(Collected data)
━━━━━━━━━━

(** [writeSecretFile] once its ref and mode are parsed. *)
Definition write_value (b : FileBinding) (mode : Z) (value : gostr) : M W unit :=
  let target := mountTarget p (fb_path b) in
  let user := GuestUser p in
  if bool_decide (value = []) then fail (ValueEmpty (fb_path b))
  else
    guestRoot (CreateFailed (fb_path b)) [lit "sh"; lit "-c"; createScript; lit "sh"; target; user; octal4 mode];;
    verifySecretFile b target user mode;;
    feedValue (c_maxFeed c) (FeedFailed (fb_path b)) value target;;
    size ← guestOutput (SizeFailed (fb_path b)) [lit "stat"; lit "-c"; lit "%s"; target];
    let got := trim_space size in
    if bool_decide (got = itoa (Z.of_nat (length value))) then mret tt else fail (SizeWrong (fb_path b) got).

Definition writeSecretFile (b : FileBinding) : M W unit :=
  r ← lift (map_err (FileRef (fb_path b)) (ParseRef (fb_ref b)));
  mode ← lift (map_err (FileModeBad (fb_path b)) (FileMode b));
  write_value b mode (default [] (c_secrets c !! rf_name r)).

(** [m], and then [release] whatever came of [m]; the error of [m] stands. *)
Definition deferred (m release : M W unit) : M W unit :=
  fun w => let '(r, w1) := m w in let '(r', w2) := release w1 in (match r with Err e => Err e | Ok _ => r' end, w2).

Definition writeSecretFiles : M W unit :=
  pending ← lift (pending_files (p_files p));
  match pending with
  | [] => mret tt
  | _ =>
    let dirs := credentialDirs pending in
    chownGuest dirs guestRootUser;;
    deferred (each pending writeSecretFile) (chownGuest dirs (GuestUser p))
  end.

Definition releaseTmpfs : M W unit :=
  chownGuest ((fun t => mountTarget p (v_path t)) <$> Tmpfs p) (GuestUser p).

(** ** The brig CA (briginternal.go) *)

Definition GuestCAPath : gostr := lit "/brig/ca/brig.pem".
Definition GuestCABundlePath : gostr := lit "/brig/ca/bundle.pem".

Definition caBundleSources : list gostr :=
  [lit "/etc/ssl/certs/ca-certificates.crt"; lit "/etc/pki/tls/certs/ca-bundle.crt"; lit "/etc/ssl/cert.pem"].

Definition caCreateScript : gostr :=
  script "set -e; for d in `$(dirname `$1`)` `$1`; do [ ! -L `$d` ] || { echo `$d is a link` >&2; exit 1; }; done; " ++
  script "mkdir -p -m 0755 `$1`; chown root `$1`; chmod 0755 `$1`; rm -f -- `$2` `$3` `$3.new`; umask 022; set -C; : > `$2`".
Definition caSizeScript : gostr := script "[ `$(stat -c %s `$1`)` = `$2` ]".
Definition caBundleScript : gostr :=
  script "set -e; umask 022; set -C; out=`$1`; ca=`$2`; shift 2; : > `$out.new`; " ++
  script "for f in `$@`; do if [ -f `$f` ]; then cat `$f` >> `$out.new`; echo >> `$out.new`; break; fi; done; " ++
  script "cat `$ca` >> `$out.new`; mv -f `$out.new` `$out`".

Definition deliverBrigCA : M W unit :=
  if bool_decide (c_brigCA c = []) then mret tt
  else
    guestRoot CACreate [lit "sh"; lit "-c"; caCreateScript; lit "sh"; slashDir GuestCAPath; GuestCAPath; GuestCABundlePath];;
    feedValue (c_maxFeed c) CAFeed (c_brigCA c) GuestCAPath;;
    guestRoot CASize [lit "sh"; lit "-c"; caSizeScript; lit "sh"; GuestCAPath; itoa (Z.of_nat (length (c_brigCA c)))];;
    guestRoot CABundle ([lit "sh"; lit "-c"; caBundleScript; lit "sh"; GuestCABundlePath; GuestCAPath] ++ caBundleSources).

━━━━━━━━━━

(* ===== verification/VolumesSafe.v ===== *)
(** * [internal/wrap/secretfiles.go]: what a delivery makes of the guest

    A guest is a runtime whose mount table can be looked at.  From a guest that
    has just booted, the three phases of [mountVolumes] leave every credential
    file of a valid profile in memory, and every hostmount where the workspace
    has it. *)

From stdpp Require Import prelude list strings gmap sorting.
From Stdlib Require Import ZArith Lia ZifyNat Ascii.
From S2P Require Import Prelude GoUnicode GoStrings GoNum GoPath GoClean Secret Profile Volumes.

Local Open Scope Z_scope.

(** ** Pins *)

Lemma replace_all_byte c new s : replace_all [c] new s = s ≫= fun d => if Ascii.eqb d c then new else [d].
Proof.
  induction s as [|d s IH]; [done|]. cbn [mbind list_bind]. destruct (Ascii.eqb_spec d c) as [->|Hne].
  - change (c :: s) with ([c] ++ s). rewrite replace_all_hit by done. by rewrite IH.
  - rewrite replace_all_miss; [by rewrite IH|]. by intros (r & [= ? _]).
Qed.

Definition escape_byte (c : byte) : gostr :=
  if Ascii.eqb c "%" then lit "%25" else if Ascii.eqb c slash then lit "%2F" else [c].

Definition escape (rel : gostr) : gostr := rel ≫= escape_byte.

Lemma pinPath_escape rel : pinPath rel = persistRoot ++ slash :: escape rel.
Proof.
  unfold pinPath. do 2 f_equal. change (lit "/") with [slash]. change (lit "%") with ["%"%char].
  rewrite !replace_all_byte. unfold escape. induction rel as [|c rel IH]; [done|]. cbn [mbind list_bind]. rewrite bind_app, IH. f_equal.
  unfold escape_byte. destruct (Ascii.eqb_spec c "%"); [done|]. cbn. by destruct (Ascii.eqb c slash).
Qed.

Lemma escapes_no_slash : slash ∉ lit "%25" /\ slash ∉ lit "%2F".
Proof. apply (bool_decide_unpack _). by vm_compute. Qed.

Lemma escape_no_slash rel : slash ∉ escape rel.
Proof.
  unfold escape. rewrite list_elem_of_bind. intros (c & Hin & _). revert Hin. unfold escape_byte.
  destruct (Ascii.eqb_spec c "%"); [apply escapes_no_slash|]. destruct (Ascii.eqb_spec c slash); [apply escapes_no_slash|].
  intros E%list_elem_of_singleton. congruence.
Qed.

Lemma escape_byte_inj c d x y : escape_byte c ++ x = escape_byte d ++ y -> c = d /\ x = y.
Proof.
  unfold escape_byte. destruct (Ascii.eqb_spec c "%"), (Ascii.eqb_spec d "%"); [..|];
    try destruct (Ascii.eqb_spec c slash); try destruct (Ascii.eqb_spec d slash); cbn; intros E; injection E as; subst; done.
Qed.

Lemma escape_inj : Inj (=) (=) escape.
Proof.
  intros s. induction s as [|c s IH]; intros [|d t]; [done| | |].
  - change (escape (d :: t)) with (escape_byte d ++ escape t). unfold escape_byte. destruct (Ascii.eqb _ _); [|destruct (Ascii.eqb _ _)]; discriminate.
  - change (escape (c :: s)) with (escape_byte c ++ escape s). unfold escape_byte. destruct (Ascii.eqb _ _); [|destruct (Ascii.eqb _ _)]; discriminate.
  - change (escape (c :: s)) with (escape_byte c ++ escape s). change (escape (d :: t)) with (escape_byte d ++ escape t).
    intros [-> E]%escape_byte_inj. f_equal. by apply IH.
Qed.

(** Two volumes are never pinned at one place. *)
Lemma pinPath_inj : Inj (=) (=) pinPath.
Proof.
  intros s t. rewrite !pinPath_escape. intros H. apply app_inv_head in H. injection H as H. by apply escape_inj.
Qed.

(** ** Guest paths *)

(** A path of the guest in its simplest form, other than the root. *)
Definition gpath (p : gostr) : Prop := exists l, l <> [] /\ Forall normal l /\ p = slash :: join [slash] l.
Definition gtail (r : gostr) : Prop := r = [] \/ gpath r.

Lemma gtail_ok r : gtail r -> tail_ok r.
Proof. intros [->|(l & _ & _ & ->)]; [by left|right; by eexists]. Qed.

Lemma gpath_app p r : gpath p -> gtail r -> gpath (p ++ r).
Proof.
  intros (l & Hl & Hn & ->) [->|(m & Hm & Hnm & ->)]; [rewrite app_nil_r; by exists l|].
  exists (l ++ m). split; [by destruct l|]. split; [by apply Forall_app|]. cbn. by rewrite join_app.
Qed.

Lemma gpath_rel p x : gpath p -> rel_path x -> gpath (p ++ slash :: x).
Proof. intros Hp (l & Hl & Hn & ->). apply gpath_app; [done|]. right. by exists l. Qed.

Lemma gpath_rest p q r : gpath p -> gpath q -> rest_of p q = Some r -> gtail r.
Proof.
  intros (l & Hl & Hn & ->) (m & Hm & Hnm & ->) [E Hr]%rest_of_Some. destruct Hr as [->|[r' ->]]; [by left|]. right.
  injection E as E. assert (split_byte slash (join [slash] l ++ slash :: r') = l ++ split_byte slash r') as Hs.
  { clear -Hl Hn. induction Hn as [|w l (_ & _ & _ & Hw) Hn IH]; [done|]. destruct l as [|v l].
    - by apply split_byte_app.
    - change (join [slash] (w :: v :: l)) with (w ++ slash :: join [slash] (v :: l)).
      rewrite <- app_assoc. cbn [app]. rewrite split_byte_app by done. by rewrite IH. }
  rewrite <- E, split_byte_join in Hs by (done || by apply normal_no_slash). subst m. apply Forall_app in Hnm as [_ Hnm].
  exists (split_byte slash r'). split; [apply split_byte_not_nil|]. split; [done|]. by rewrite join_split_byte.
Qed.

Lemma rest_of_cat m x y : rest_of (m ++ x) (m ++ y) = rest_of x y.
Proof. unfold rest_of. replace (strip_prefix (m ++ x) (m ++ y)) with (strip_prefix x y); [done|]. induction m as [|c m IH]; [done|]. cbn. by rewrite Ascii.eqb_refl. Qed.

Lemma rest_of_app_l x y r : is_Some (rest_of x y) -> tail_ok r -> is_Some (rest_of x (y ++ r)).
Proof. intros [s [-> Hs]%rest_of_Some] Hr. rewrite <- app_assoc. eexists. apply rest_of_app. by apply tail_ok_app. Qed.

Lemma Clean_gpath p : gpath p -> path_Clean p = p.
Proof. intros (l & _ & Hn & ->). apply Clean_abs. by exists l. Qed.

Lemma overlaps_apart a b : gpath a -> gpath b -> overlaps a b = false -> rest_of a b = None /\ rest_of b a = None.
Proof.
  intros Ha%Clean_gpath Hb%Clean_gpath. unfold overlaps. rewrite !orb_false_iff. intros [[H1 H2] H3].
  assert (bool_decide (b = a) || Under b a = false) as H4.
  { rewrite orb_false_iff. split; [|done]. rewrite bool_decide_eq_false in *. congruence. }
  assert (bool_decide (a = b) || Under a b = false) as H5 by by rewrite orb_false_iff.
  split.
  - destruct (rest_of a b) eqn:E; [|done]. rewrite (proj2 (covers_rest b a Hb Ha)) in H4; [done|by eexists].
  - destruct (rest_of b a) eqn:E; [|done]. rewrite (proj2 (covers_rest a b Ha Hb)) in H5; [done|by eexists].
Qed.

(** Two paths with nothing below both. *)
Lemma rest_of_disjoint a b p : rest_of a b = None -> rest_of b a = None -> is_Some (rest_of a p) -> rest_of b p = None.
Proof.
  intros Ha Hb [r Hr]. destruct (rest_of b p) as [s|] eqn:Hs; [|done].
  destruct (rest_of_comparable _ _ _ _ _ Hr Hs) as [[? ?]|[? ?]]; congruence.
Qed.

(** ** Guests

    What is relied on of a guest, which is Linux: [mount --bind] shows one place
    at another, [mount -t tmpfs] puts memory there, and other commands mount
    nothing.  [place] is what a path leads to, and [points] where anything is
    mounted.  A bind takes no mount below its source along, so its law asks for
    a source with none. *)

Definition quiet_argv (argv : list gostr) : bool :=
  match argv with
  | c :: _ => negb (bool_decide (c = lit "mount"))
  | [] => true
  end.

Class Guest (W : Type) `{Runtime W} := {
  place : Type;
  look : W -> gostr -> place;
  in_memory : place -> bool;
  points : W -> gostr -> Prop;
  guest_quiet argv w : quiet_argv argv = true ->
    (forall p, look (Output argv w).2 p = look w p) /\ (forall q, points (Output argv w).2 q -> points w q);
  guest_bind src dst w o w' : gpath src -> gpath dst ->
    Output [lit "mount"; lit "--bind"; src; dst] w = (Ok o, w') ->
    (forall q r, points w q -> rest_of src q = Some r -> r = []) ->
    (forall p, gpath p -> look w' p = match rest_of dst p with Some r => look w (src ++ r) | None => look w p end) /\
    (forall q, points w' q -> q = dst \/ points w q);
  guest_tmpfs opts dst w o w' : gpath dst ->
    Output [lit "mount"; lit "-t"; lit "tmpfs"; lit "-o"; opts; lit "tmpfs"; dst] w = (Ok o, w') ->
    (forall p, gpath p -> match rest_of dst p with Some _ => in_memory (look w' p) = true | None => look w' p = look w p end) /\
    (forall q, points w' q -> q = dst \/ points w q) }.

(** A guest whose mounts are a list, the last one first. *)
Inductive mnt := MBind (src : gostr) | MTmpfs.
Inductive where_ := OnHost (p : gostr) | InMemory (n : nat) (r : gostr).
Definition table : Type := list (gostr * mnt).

━━━━━━━━━━

- _What you are asked to do_: Which lines above run from the one containing "exists (split_byte slash" down to the one containing "rewrite orb_false_iff. split;"? Repeat exactly those, both ends included, and nothing else.

- _Exercise result_:
  exists (split_byte slash r'). split; [apply split_byte_not_nil|]. split; [done|]. by rewrite join_split_byte.
Qed.

Lemma rest_of_cat m x y : rest_of (m ++ x) (m ++ y) = rest_of x y.
Proof. unfold rest_of. replace (strip_prefix (m ++ x) (m ++ y)) with (strip_prefix x y); [done|]. induction m as [|c m IH]; [done|]. cbn. by rewrite Ascii.eqb_refl. Qed.

Lemma rest_of_app_l x y r : is_Some (rest_of x y) -> tail_ok r -> is_Some (rest_of x (y ++ r)).
Proof. intros [s [-> Hs]%rest_of_Some] Hr. rewrite <- app_assoc. eexists. apply rest_of_app. by apply tail_ok_app. Qed.

Lemma Clean_gpath p : gpath p -> path_Clean p = p.
Proof. intros (l & _ & Hn & ->). apply Clean_abs. by exists l. Qed.

Lemma overlaps_apart a b : gpath a -> gpath b -> overlaps a b = false -> rest_of a b = None /\ rest_of b a = None.
Proof.
  intros Ha%Clean_gpath Hb%Clean_gpath. unfold overlaps. rewrite !orb_false_iff. intros [[H1 H2] H3].
  assert (bool_decide (b = a) || Under b a = false) as H4.
  { rewrite orb_false_iff. split; [|done]. rewrite bool_decide_eq_false in *. congruence. }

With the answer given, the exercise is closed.